I'm planning on adding native webrat support to Cucumber (on Github)
and you can see it in action in Ba (on Gitorious).
Aslak.
Sent from my iPhone
On 9. juni. 2008, at 20.11, Ben Mabey <[EMAIL PROTECTED]> wrote:
Joseph Wilk wrote:
Create two classes (this is already what MHS_testing has done for
Selenium)
----
class RailsSeleniumStory < RailsStory
class RailsWebratStory < RailsStory
----
Create a common interface for all shared functionailty.

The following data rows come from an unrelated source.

Record roles_ok (g : gmap string GrantRow) (i : gmap string string) : Prop := {
  ro_row k row : g !! k = Some row -> row_ok k row;
  ro_roles k1 r1 k2 r2 : g !! k1 = Some r1 -> g !! k2 = Some r2 -> g_recovery r1 <> g_device r2;
  ro_owner k1 r1 k2 r2 : g !! k1 = Some r1 -> g !! k2 = Some r2 -> g_recovery r1 = g_recovery r2 ->
    g_issuer r1 = g_issuer r2;
  ro_free k row key : g !! k = Some row -> names key row = true -> ~ taken key;
  ro_member_free key issuer : i !! key = Some issuer -> ~ taken key;
  ro_member k row key issuer : g !! k = Some row -> names key row = true -> i !! key = Some issuer ->
    issuer = g_issuer row
}.

Definition rows_ok (r : Rows) : Prop := roles_ok (grants r) (issuers (members r)).

(** Fewer members keep the roles. *)
Lemma roles_ok_anti g i i' : i' ⊆ i -> roles_ok g i -> roles_ok g i'.
Proof.
  intros Hsub [H1 H2 H3 H4 H5 H6]. split; [done|done|done|done| |].
  - intros key issuer Hk. eapply H5, lookup_weaken; eauto.
  - intros k row key issuer Hg Hn Hk. eapply H6; [done|done|]. by eapply lookup_weaken.
Qed.

Lemma names_iff key row : names key row = true <-> g_device row = key \/ g_recovery row = key.
Proof. unfold names. by rewrite orb_true_iff, !bool_decide_eq_true. Qed.

(** ** What the checks establish *)

Lemma check_keys_ok r group owner keys : check_keys self r group owner keys = Ok tt ->
  forall key, key ∈ keys -> ~ taken key /\ (forall m, members r !! key = Some m -> m_issuer m = owner).
Proof.
  induction keys as [|k keys IH]; intros H key Hin; [by apply elem_of_nil in Hin|]. cbn in H.
  destruct (_ || _ || _) eqn:E1; [done|]. destruct (bool_decide (k ∈ group)); [done|].
  match type of H with (if ?b then _ else _) = _ => destruct b eqn:E2 end; [done|].
  apply elem_of_cons in Hin as [->|Hin]; [|by apply IH]. split.
  - apply orb_false_iff in E1 as [E1 E3]. apply orb_false_iff in E1 as [E0 E1].
    apply bool_decide_eq_false in E0, E1, E3. unfold taken. tauto.
  - intros m Hm. rewrite Hm in E2. by apply negb_false_iff, bool_decide_eq_true in E2.
Qed.
Lemma window_ok_charge device n rate accepted last : window_ok rate accepted last ->
  window_ok (charge device n rate) ((device, n) :: accepted) last.
Proof.
  intros H d. destruct (H d) as (old & E & Hold). exists old. split; [|done]. unfold times, window_of, charge in *.
  destruct (decide (d = device)) as [->|Hne].
  - rewrite filter_cons_True by done. cbn [map snd]. rewrite reverse_cons, E, lookup_insert_eq. cbn.
    by rewrite app_assoc.
  - rewrite filter_cons_False by (cbn; congruence). by rewrite lookup_insert_ne.
Qed.

Lemma length_within_le t l : (length (within t l) <= length l)%nat.
Proof. apply length_filter. Qed.

(** A new time is in an hour with window times only. *)
Lemma within_window t n device rate accepted : window_ok rate accepted n -> t <= n < t + RATE_WINDOW ->
  (length (within t (times device accepted)) <= length (window_of device rate))%nat.
Proof.
  intros H Hn. destruct (H device) as (old & E & Hold).
  assert (length (within t (times device accepted)) = length (within t (reverse (times device accepted)))) as ->.
  { unfold within. apply Permutation_length. f_equiv. symmetry. apply reverse_Permutation. }
  rewrite E. unfold within. rewrite filter_app, length_app.
  assert (filter (fun x => t <= x < t + RATE_WINDOW) old = []) as ->.
  { clear E. induction Hold as [|x old Hx Hold IH]; [done|]. rewrite filter_cons_False; [done|]. cbn in Hx. lia. }
  cbn. apply length_filter.
Qed.

Lemma calls_bounded last rate accepted : 1 <= limit -> calls last rate accepted ->
  window_ok rate accepted last /\ forall device t, Z.of_nat (length (within t (times device accepted))) <= limit.
Proof.
  intros Hlimit H. induction H as [|last rate accepted query headers body_len authenticate w w' rate' r H [IH1 IH2] Hn E].
  { split; [intros device; by exists []|]. intros. cbn. lia. }
  apply authorise_outcome in E. cbn zeta in E. set (n := (g_clock (w_env w)).1) in *.
  pose proof (window_ok_expire n rate accepted last Hn IH1) as Hexp.
  destruct r as [device|e].
  - destruct E as [Hspent ->]. split; [by apply window_ok_charge|]. intros d t. unfold times.
    destruct (decide (d = device)) as [->|Hne];
      [rewrite filter_cons_True by done|rewrite filter_cons_False by (cbn; congruence); apply IH2].
    cbn [map snd]. unfold within. destruct (decide (t <= n < t + RATE_WINDOW)) as [Ht|Ht].
    + rewrite filter_cons_True by done. cbn [length].
      pose proof (within_window t n device _ _ Hexp Ht) as Hw. unfold within, times in Hw.
      unfold spent in Hspent. unfold window_of in Hw. destruct (expire_all n rate !! device) as [window|].
      * apply Z.leb_gt in Hspent. cbn in Hw. lia.
      * cbn in Hw. lia.
    + rewrite filter_cons_False by done. apply IH2.
  - split; [|exact IH2]. destruct E as [-> | ->]; [|done].
    intros device. destruct (IH1 device) as (old & E1 & E2). exists old. split; [done|].
    eapply Forall_impl; [exact E2|]. cbn. lia.
Qed.
End Rate.

(** ** The owner's own claims *)

Section Owner.
Context `{Lib : EventLib, Out : GrantOutside, St : CoreStore} {Laws : CoreLaws St}.
Variables (self : Config) (fuel : nat) (owner hash : string).

Abbreviation keeps := (keeps_own owner hash).

#[local] Instance owner_refl : Reflexive keeps.
Proof. intros w H. exact H. Qed.
#[local] Instance owner_trans : Transitive keeps.
Proof. intros w1 w2 w3 H1 H2 H. by apply H2, H1. Qed.

(** The store and the moves are all that [own] reads. *)
Lemma owner_same w w' : store w' = store w -> moved_claims (db w') = moved_claims (db w) -> keeps w w'.
Proof. intros H1 H2 [O1 O2]. split; [by rewrite H1|by rewrite H2]. Qed.

Lemma owner_ask {E A} (f : genv -> A * genv) : respects keeps (ask (E := E) f).
Proof. intros w. unfold ask. destruct (f (w_env w)). by apply owner_same. Qed.
Lemma owner_get {E} : respects keeps (get (E := E)).
Proof. intros w. reflexivity. Qed.
#[local] Hint Resolve owner_ask owner_get : respects.
Lemma owner_due {E} key : respects keeps (restore_due (E := E) key).
Proof. intros w. by apply owner_same. Qed.
Lemma owner_rows {E} : respects keeps (get_rows (E := E)).
Proof. unfold get_rows. respects. Qed.
#[local] Hint Resolve owner_due owner_rows : respects.
Lemma owner_reload {E} (e : E) : respects keeps (reload e).
Proof.
  unfold reload. apply respects_bind; [exact _|auto with respects|intros []; [|respects]].
  intros w. by apply owner_same.
Qed.
Lemma owner_push {E} : respects keeps (push_core_policy (E := E) self).
Proof. unfold push_core_policy. respects. Qed.
Lemma owner_wait {E} key : respects keeps (wait_idle (E := E) key).
Proof.
  unfold wait_idle. apply respects_bind; [exact _|auto with respects|intros w0].
  apply respects_bind; [exact _|auto with respects|intros f]. intros w. by apply owner_same.
Qed.
#[local] Hint Resolve owner_reload owner_push owner_wait : respects.
Lemma owner_attempt {A} (m : SM World ClaimError A) : respects keeps m -> respects keeps (attempt_task m).
Proof. intros H w. specialize (H w). unfold attempt_task. by destruct (m w) as [[a|e] w']. Qed.
Lemma owner_restore key m : respects keeps (attempt_task (restore fuel key m (core_grant_id key))).
Proof. by apply owner_attempt, own_restore. Qed.
#[local] Hint Resolve owner_restore : respects.
Lemma owner_hand_back r n keys : respects keeps (hand_back self fuel r n keys).
Proof. induction keys; cbn [hand_back]; respects. Qed.
Lemma owner_move_ended n ended moved : (forall k m, (k, m) ∈ ended -> k <> owner) ->
  respects keeps (move_ended fuel n ended moved).
Proof.
  revert moved. induction ended as [|[k m] ended IH]; intros moved Hne; cbn [move_ended]; [respects|].
  assert (forall moved, respects keeps (move_ended fuel n ended moved)) as IH'.
  { intros l. apply IH. intros k' m' H. apply (Hne k' m'). by right. }
  apply respects_bind; [exact _|auto with respects|intros []]; cbn [negb]; [|apply IH'].
  apply respects_bind; [exact _| |intros res; apply IH'].
  apply owner_attempt, own_transfer. apply (Hne k m). by left.
Qed.
Lemma owner_member e k m : respects keeps (statement (E := string) e (write_member k m)).
Proof.
  intros w. apply (wp_statement e _ (fun _ w' => keeps w w')); [|intros; by apply owner_same].
  intros v d H. apply owner_same; [done|]. unfold write_member in H. destruct (0 <? _); [|done]. by injection H as <-.
Qed.
#[local] Hint Resolve owner_hand_back owner_member : respects.
Lemma owner_delete ms : respects keeps (delete_members ms).
Proof.
  induction ms as [|[k m] ms IH]; cbn [delete_members]; respects.
  intros w. apply (wp_statement db_error _ (fun _ w' => keeps w w')); [|intros; by apply owner_same].
  intros v d [= <-]. by apply owner_same.
Qed.
Lemma owner_member_writes ms : respects keeps (write_members ms).
Proof. induction ms as [|[k m] ms IH]; cbn [write_members]; respects. Qed.
Lemma owner_all_due ms : respects keeps (all_due ms).
Proof. induction ms as [|[k m] ms IH]; cbn [all_due]; respects. Qed.
#[local] Hint Resolve owner_delete owner_member_writes owner_all_due : respects.
Lemma owner_transaction {A} e (m : SM World string A) : respects keeps m ->
  (forall w, moved_claims (db (m w).2) = moved_claims (db w)) -> respects keeps (transaction e m).
Proof.
  intros Hm Hd w. apply (wp_transaction e m (fun _ w' => keeps w w')). specialize (Hm w). specialize (Hd w).
  unfold wp. destruct (m w) as [[a|e'] w']; cbn [fst snd] in *.
  - split; intros v; (etransitivity; [exact Hm|]); by apply owner_same.
  - etransitivity; [exact Hm|]. by apply owner_same.
Qed.
Lemma owner_put_back r removed : respects keeps (put_back r removed).
Proof.
  induction removed as [|[k m] removed IH]; cbn [put_back]; [respects|].
  apply respects_bind; [exact _| |intros _; exact IH]. destruct (bool_decide _); [respects|].
  intros w. pose proof (owner_member db_error k m w) as H. by destruct (statement _ _ w).
Qed.
#[local] Hint Resolve owner_put_back : respects.
Lemma owner_finish removed : respects keeps (finish_sweep self removed).
Proof.
  unfold finish_sweep, undo_sweep. respects. intros w. pose proof (owner_reload db_error w) as H.
  by destruct (reload db_error w).
Qed.

(** The moves are not touched while members are rewritten. *)
Lemma members_moves removed adj w :
  moved_claims (db ((let! _ := delete_members removed in write_members adj)%wb w).2) = moved_claims (db w).
Proof.
  assert (forall (m : SM World string unit), (forall w, wp m (fun _ w' => moved_claims (db w') = moved_claims (db w)) w) ->
    forall w, moved_claims (db (m w).2) = moved_claims (db w)) as Hwp by (intros m H w0; apply H).
  assert (forall w, moved_claims (db (delete_members removed w).2) = moved_claims (db w)) as H1.
  { apply Hwp. clear. induction removed as [|[k m] removed IH]; intros w; [done|]. cbn [delete_members].
    apply wp_bind, wp_statement; [|done]. intros v d [= <-]. eapply wp_impl; [apply IH|]. by cbn. }
  assert (forall w, moved_claims (db (write_members adj w).2) = moved_claims (db w)) as H2.
  { apply Hwp. clear. induction adj as [|[k m] adj IH]; intros w; [done|]. cbn [write_members].
    apply wp_bind, wp_statement; [|done]. intros v d H. eapply wp_impl; [apply IH|]. cbn. intros _ w' ->.
    unfold write_member in H. destruct (0 <? _); [|done]. by injection H as <-. }
  unfold bind. specialize (H1 w). destruct (delete_members removed w) as [[[]|e] w1]; cbn [fst snd] in *; [|done].
  by rewrite H2.
Qed.

Lemma sweep_keeps w : rows_ok self (snapshot w) -> owner ∈ owners self -> keeps w (sweep_ended self fuel w).2.
Proof.
  intros Hrows Hown. unfold sweep_ended.
  enough (wp (sweep_locked self fuel) (fun _ w' => keeps w w') w) as H.
  { unfold wp in H. unfold bind. destruct (sweep_locked self fuel w) as [[removed|e] w1]; cbn [fst snd] in *; [|done].
    etransitivity; [exact H|apply owner_finish]. }
  unfold sweep_locked. destruct (attached self); cbn [negb]; [|intros Hw; exact Hw].
  apply wp_bind, wp_ask. intros v1. set (n := (g_clock _).1).
  apply wp_bind, wp_bind, wp_get. unfold ret at 1, wp at 1. cbn [fst snd]. apply wp_bind, wp_get.
  apply wp_bind, wp_put.
  match goal with |- wp ?m _ ?w0 => enough (respects keeps m) as H; [intros Hw; apply (H w0); by apply (owner_same w)|] end.
  assert (forall k m, (k, m) ∈ ended_members self (snapshot (with_env v1 w)) n -> k <> owner) as Hne.
  { intros k m Hin ->. apply ended_member in Hin. destruct Hrows as [_ _ _ _ Hfree _].
    apply (Hfree owner (m_issuer m)); [by apply issuers_lookup|by left]. }
  apply respects_bind; [exact _|auto with respects|intros _].
  apply respects_bind; [exact _|by apply owner_move_ended|intros moved].
  assert (forall adj, respects keeps (transaction db_error (let! _ := delete_members moved in write_members adj))%wb) as Ht.
  { intros adj. apply owner_transaction; [respects|apply members_moves]. }
  destruct moved as [|x moved]; [destruct (adjusted_members _ _ _)|].
  - respects.
  - apply respects_bind; [exact _|apply Ht|intros _; respects].
  - apply respects_bind; [exact _|apply Ht|intros _; respects].
Qed.
End Owner.
(* ===== verification/PoolRepair.v ===== *)
(** * Pools: owner-side repair

    Models [crates/wildbloomd/src/replicas/pool_repair.rs]: the guard that ties
    every step to the authority's deadline and the unchanged receipt, the
    transfer reservation, the upload authorisation, and the whole [pass] with
    its read phase, reconstruction and upload phase, over an arbitrary clock,
    receipt file, temporary directory, signer and transport; and the checks and
    the loop of [run].  The world logs the calls a pass makes, so what a pass
    did is known wherever it stopped. *)
From S2P Require Import Prelude Coding ReplicaPolicy ReplicaState PoolReceipt PoolTransport.

(** The arguments a pass reads (the paths are the outside's). *)
Record RepairArgs := {
  args_receipt_id : string; args_owner : string; allow_reconstruction : bool; check_only : bool;
  expires_at : Z; signer_absolute : bool; permit_loopback_development : bool; once : bool;
  transfer_budget_bytes : Z; max_work_bytes : Z }.

Record NodeReport := { nr_id : string; nr_part_index : nat; nr_state : string }.

Record Report := {
  rep_receipt_id : string; rep_observed_at : Z; verified_groups : list nat; recoverable : bool;
  protected : bool; reconstructed : bool; uploads_attempted : nat; reserved_transfer_bytes : Z;
  rep_nodes : list NodeReport }.

(** A pass returns an error, or indexes out of range. *)
Inductive Stop := Returned (e : Error) | Panicked.

(** [nodes.iter_mut().find(|node| node.id == id)]: the first one. *)
Fixpoint observe (nodes : list NodeReport) (id state : string) : list NodeReport :=
  match nodes with
  | [] => []
  | n :: nodes =>
      if bool_decide (nr_id n = id)
      then {| nr_id := nr_id n; nr_part_index := nr_part_index n; nr_state := state |} :: nodes
      else n :: observe nodes id state
  end.

Definition checked_sub (a b : Z) : option Z := if b <=? a then Some (a - b) else None.
Definition checked_mul (a b : Z) : option Z := if a * b <=? U64_MAX then Some (a * b) else None.

Definition reserve (left bytes : Z) : result Error Z :=
  ok_or (checked_sub left bytes) (EConfiguration "owner pool repair transfer budget exhausted").

Definition blob (part : Part) : Blob := {| blob_sha256 := part_sha256 part; blob_size := part_size part |}.

(** ** The world *)

Class PoolOutside (E : Type) := {
  p_clock : E -> Z * E;
  read_receipt : E -> result StateError string * E;
  (** Creating the temporary directory or a file in it, and renaming one. *)
  temp_ok : E -> bool * E;
  (** The disk [regenerate] works on, and which sources can be opened. *)
  work_disk : E -> (Disk * (nat -> bool)) * E;
  p_sign : UnsignedEvent -> E -> option string * E
}.

Inductive PoolCall :=
| PVerify (t : Target) (b : Blob) (ok : bool)
| PDownload (t : Target) (b : Blob) (bytes : option (list byte))
| PSign (request : UnsignedEvent)
| PUpload (t : Target) (b : Blob) (file : option (list byte)) (authorization : string).

Record PoolWorld (E : Type) := { pw_env : E; pw_log : list PoolCall }.
Arguments pw_env {E}.
Arguments pw_log {E}.

(** What the loops of a pass keep in local variables. *)
Record Progress := {
  left : Z; groups : list (gset string); sources : list (nat * list byte); nodes : list NodeReport }.

Section Repair.
Context `{L : PoolLib, HL : HttpLib} {E : Type} `{Out : !PoolOutside E}.
Variable transport : Transport E.
Variable args : RepairArgs.
(** The receipt the process was started with. *)
Variable bytes : string.
Local Open Scope wb_scope.

Definition PM (A : Type) : Type := SM (PoolWorld E) Stop A.

Definition pask {A} (f : E -> A * E) : PM A := fun w =>
  let (a, e) := f (pw_env w) in (Ok a, {| pw_env := e; pw_log := pw_log w |}).

Definition plog (c : PoolCall) : PM unit := fun w =>
  (Ok tt, {| pw_env := pw_env w; pw_log := pw_log w ++ [c] |}).

Definition stop {A} (e : Error) : PM A := throw (Returned e).

Definition or_stop {A} (r : result Error A) : PM A := lift (map_err Returned r).

Definition now : PM Z := pask p_clock.

(** [v[i]]. *)
Definition index {A} (v : list A) (i : nat) : PM A := lift (ok_or (v !! i) Panicked).

Definition guard_check : PM unit :=
  let! t := now in
  if expires_at args <=? t then stop (EConfiguration "owner pool repair authority expired")
  else
    let! current := pask read_receipt in
    let! current := or_stop (map_err EState current) in
    if bool_decide (current = bytes) then ret tt else stop EChanged.

Definition temp : PM unit :=
  let! ok := pask temp_ok in if ok : bool then ret tt else stop (EState SIo).

(** ** Transport and signer calls *)

Definition call_verify (node : Node) (part : Part) : PM bool :=
  let! r := pask (t_verify transport (pool_target node) (blob part)) in
  let! _ := plog (PVerify (pool_target node) (blob part) (is_ok r)) in
  ret (is_ok r).

(** [None] when the node cannot serve the part; a local failure ends the
    pass. *)
Definition call_download (node : Node) (part : Part) : PM (option (list byte)) :=
  let! r := pask (t_download transport (pool_target node) (blob part)) in
  let! _ := plog (PDownload (pool_target node) (blob part)
                    (match r with Ok b => Some b | Err _ => None end)) in
  match r with
  | Ok b => ret (Some b)
  | Err (Remote _) => ret None
  | Err LocalStorage => stop (EConfiguration "could not write owner repair temporary storage")
  end.

Definition call_sign (request : UnsignedEvent) : PM (option string) :=
  let! _ := plog (PSign request) in pask (p_sign request).

Definition call_upload (node : Node) (part : Part) (file : option (list byte)) (authorization : string)
    : PM bool :=
  let! _ := plog (PUpload (pool_target node) (blob part) file authorization) in
  let! r := pask (t_upload transport (pool_target node) (blob part) file authorization) in
  ret (is_ok r).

(I suspect Webrat represents the smallest set of functionality -
Selenium can do everything Webrat can do but not the other way
around).
The different UI testing frameworks implement such interface giving
Selenium/Webrat/Other UI adapters.
You choose which adapter to use by the story class.
...
I'm not sure what direction MHS_testing or Rspec-ui are going,
whether
they will merge? I'm looking at this problem now and want to start
contributing to whatever project is going to be the best fit. So I'm
interested to hear:
*Feedback/discussion about this direction
*Any better ideas of solving the problem
*Any other frameworks out there were people have started to look at
this
problem.
--
Joseph Wilk
http://www.joesniff.co.uk
Hey Joseph,
Have you looked at webrat in github lately?
http://github.com/brynary/webrat/tree/master
Bryan is abstracting webrat so that different adapters can be
plugged into it.. Meaning, the same wrappers/syntax can be used to
drive rails, merb, mechanize, etc... I think a selenium or watir
adapter for webrat would be awesome. I'm not too experienced with
selenium but it doesn't strike me as being too hard to do. You make
a good point in that webrat is a small subset of what the other JS
aware frameworks can do but I think what webrat currently has would
handle a lot of the use cases. One could then perhaps create an
extension of webrat's language to form a uniform way of expressing
JS/AJAX behaviour.
The mechanize adapter idea is neat too, because you could then use
it to test any website no matter what the implementation is. I know
that part of Bryan's motivation behind the mechanize spike is to
eventually use the stories to do performance testing as well.
This is a problem I'm also interested in but I haven't yet needed to
use selenium enough to make me want to do anything about it. :) I
think the selenuim adapter for webrat approach would be a great way
to approach this problem though. What do you think?